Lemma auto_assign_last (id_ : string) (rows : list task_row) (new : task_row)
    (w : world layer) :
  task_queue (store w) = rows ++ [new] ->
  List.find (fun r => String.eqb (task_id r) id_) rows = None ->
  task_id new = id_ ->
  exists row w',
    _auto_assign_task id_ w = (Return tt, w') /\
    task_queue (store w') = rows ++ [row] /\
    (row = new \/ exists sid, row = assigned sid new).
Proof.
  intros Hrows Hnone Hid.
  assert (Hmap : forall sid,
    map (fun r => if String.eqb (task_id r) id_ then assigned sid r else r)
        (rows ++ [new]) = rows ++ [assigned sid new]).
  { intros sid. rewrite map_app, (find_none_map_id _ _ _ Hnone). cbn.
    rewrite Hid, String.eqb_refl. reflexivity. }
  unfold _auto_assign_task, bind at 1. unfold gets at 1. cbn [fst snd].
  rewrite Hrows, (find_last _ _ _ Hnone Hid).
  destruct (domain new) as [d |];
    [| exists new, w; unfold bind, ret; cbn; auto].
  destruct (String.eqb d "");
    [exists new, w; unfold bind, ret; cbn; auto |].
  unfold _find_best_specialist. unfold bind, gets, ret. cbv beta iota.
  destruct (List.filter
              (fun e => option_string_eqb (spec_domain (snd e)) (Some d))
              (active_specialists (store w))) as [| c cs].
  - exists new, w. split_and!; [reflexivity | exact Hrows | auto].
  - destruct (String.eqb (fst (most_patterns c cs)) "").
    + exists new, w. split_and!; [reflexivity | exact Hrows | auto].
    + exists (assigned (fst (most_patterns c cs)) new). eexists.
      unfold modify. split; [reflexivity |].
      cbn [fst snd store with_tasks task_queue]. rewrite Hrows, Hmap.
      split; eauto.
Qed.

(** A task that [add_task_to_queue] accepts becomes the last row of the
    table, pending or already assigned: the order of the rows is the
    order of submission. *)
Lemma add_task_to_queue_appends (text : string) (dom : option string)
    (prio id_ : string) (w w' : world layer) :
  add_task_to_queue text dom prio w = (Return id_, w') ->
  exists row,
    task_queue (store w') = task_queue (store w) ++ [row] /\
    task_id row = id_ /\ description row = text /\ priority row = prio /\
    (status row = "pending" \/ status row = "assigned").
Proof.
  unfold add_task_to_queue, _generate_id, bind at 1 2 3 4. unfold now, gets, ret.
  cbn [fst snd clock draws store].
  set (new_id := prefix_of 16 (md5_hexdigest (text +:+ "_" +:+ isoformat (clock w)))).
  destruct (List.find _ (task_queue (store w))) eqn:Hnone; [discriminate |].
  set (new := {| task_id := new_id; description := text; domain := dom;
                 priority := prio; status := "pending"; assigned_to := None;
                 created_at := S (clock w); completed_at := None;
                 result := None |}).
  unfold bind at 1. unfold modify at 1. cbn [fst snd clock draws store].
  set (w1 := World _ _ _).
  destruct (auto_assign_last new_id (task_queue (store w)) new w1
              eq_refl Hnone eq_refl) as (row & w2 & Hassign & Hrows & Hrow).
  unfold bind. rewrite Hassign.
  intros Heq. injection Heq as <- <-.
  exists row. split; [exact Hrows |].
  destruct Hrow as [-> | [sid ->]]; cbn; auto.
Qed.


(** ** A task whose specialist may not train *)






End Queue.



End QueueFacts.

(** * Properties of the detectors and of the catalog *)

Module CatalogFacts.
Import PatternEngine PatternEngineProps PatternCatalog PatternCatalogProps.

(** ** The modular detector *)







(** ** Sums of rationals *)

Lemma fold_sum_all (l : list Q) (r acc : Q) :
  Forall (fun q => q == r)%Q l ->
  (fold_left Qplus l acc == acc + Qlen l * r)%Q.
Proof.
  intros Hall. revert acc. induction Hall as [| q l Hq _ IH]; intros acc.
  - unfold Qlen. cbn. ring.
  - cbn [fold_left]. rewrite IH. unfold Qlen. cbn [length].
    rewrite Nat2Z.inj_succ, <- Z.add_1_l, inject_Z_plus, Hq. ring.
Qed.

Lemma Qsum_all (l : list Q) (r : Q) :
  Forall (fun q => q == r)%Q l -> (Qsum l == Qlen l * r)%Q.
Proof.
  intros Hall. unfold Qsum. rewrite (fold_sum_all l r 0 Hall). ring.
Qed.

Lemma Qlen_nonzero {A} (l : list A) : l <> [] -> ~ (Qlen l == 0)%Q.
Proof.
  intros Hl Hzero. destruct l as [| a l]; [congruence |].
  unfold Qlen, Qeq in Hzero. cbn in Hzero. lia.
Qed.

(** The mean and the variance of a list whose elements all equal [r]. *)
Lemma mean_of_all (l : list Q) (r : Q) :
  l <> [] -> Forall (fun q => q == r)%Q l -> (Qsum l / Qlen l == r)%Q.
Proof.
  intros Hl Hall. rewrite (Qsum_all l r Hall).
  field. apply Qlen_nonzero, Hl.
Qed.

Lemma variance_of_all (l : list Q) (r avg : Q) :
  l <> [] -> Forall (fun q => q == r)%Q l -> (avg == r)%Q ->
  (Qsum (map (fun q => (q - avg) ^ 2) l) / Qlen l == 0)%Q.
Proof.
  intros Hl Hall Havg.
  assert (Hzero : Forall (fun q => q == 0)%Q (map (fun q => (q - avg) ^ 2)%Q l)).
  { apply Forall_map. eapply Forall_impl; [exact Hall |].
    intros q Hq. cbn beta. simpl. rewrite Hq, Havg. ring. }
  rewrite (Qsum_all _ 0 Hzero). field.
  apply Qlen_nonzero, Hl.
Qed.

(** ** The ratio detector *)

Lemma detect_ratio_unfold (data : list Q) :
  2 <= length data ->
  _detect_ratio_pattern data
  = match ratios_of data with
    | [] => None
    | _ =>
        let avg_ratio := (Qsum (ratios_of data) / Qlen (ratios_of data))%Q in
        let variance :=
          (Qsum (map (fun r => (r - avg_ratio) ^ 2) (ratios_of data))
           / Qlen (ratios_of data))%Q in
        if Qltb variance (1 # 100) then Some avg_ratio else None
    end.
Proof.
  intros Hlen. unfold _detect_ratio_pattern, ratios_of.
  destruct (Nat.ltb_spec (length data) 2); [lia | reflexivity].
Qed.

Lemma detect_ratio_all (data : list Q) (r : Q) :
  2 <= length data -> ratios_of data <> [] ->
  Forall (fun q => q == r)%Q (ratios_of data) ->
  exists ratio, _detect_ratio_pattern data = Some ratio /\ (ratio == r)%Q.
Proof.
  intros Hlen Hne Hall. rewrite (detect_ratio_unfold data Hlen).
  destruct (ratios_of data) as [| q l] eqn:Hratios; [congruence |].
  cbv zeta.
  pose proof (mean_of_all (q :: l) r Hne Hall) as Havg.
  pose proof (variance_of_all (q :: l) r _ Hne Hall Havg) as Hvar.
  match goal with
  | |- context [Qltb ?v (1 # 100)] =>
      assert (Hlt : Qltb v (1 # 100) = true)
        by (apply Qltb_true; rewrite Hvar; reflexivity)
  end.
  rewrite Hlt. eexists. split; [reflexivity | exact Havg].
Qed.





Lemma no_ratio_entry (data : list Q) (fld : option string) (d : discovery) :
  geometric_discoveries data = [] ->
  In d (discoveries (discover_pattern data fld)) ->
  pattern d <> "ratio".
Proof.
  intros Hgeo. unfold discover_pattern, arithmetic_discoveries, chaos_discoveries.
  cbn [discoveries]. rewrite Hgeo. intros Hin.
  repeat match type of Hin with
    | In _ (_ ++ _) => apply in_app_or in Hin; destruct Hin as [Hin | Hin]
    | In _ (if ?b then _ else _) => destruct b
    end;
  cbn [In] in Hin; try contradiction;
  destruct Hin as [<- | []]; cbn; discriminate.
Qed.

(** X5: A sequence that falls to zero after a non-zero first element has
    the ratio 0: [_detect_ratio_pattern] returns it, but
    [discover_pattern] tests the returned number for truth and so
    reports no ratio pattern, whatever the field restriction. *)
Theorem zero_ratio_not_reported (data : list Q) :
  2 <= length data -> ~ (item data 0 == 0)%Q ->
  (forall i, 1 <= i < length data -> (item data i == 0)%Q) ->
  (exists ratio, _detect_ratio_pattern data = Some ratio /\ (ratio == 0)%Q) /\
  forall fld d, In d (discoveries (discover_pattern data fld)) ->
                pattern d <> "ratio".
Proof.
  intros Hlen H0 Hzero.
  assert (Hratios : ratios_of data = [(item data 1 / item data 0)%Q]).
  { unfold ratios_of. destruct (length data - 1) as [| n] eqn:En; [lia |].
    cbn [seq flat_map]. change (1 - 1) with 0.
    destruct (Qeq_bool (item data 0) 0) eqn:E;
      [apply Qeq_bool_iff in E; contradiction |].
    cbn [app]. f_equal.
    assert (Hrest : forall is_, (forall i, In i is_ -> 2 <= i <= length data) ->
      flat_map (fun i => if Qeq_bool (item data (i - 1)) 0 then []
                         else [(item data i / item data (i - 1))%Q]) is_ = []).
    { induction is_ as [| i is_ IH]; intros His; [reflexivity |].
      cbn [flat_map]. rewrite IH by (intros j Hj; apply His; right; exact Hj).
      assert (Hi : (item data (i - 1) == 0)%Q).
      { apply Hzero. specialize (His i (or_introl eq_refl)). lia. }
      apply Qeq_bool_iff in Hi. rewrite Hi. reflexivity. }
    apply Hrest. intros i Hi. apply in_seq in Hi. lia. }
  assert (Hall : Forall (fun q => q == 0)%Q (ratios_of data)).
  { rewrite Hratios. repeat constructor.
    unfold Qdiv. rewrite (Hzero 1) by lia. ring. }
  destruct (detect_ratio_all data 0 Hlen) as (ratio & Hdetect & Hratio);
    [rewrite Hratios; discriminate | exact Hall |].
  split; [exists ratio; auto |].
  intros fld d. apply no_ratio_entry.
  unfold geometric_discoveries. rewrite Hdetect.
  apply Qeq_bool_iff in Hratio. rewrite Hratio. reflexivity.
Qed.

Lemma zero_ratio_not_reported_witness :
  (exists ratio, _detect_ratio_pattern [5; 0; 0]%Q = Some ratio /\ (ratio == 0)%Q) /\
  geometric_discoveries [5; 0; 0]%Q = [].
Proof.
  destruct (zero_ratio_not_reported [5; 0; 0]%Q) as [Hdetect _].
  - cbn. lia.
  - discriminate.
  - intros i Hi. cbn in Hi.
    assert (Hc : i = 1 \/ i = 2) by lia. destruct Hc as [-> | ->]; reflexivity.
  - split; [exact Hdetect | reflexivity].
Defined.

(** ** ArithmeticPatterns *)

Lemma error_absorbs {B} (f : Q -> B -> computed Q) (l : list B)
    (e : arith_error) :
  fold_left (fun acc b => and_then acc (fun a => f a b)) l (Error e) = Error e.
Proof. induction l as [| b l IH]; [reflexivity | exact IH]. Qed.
--
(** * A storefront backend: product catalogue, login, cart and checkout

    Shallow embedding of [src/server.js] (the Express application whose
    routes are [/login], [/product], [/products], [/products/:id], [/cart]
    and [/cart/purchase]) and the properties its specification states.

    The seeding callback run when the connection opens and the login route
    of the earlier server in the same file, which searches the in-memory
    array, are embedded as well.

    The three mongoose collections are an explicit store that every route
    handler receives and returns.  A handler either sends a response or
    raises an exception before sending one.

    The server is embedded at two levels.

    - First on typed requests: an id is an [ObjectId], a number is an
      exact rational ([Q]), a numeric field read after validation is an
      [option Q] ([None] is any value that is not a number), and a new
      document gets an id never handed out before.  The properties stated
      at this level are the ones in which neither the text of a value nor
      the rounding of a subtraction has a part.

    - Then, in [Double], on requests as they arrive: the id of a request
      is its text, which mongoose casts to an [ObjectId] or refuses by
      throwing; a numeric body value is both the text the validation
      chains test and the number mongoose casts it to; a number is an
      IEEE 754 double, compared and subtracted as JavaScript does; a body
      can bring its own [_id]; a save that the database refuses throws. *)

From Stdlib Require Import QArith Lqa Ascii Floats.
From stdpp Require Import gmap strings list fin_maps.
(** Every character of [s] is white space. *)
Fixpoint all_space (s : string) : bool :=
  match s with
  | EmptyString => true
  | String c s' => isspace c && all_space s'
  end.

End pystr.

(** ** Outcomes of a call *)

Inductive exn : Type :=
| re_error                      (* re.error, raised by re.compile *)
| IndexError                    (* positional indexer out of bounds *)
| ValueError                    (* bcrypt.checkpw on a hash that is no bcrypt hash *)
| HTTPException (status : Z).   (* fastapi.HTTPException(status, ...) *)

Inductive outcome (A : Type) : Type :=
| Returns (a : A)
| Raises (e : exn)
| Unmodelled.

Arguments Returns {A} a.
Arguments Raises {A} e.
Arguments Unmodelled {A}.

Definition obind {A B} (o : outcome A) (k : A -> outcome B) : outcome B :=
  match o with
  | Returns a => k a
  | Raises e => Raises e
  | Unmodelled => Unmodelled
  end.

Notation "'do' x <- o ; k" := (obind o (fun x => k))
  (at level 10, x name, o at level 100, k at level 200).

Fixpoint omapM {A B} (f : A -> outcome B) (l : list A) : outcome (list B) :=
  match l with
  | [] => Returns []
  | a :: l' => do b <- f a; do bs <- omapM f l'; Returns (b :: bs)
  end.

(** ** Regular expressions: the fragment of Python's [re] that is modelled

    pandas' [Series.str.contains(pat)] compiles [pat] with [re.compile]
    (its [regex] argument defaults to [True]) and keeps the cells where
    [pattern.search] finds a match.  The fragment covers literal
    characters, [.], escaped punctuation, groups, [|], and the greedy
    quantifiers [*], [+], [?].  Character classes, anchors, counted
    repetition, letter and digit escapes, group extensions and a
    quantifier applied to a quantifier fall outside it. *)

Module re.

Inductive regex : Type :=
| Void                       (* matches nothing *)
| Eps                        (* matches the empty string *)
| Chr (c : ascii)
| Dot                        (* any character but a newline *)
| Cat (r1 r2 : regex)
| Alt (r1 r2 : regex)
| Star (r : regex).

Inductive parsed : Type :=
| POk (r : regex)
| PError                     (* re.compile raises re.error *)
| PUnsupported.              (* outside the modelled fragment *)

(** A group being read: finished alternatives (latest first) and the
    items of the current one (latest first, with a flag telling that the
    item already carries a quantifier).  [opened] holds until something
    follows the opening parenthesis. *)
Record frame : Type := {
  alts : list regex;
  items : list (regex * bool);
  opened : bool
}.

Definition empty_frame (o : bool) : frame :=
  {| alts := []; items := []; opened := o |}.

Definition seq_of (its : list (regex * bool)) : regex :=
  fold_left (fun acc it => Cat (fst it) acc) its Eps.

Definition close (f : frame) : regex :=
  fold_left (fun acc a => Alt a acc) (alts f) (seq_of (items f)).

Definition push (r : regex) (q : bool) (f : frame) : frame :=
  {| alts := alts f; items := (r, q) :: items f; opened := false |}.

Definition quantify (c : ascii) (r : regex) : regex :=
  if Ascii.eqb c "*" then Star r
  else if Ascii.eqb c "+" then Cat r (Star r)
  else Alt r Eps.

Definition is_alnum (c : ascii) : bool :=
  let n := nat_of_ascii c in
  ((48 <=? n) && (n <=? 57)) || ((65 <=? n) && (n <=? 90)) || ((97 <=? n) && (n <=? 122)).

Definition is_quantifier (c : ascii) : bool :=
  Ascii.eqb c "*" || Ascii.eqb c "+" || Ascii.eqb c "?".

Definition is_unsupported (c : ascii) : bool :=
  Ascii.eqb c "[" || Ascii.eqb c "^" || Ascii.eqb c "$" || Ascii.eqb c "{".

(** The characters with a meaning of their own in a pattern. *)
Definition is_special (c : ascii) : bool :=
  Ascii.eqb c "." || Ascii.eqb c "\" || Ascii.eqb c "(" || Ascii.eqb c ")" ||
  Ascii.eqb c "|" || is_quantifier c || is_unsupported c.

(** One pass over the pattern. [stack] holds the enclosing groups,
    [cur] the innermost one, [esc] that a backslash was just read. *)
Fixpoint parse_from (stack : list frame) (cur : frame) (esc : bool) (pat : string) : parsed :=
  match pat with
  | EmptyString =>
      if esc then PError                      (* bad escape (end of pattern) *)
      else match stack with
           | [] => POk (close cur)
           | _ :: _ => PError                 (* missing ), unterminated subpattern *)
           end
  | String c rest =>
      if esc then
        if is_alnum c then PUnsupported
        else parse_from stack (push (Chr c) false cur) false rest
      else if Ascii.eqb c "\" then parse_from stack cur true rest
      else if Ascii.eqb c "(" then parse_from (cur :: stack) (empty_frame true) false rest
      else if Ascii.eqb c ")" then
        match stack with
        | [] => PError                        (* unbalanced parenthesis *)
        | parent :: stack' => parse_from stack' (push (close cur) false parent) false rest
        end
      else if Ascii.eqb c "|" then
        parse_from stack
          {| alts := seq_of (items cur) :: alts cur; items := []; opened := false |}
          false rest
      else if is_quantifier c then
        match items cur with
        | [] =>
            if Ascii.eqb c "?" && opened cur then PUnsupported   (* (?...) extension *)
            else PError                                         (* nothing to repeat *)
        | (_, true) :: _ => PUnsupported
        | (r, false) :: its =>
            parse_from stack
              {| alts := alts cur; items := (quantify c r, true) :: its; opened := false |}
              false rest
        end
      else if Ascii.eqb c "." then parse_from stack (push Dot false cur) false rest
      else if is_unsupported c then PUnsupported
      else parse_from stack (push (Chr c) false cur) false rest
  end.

• **BRIEF**:
Report back every line of the entries in which "fragment" occurs.

• **PROBLEM SOLUTION**:
(** ** Regular expressions: the fragment of Python's [re] that is modelled
    [pattern.search] finds a match.  The fragment covers literal
| PUnsupported.              (* outside the modelled fragment *)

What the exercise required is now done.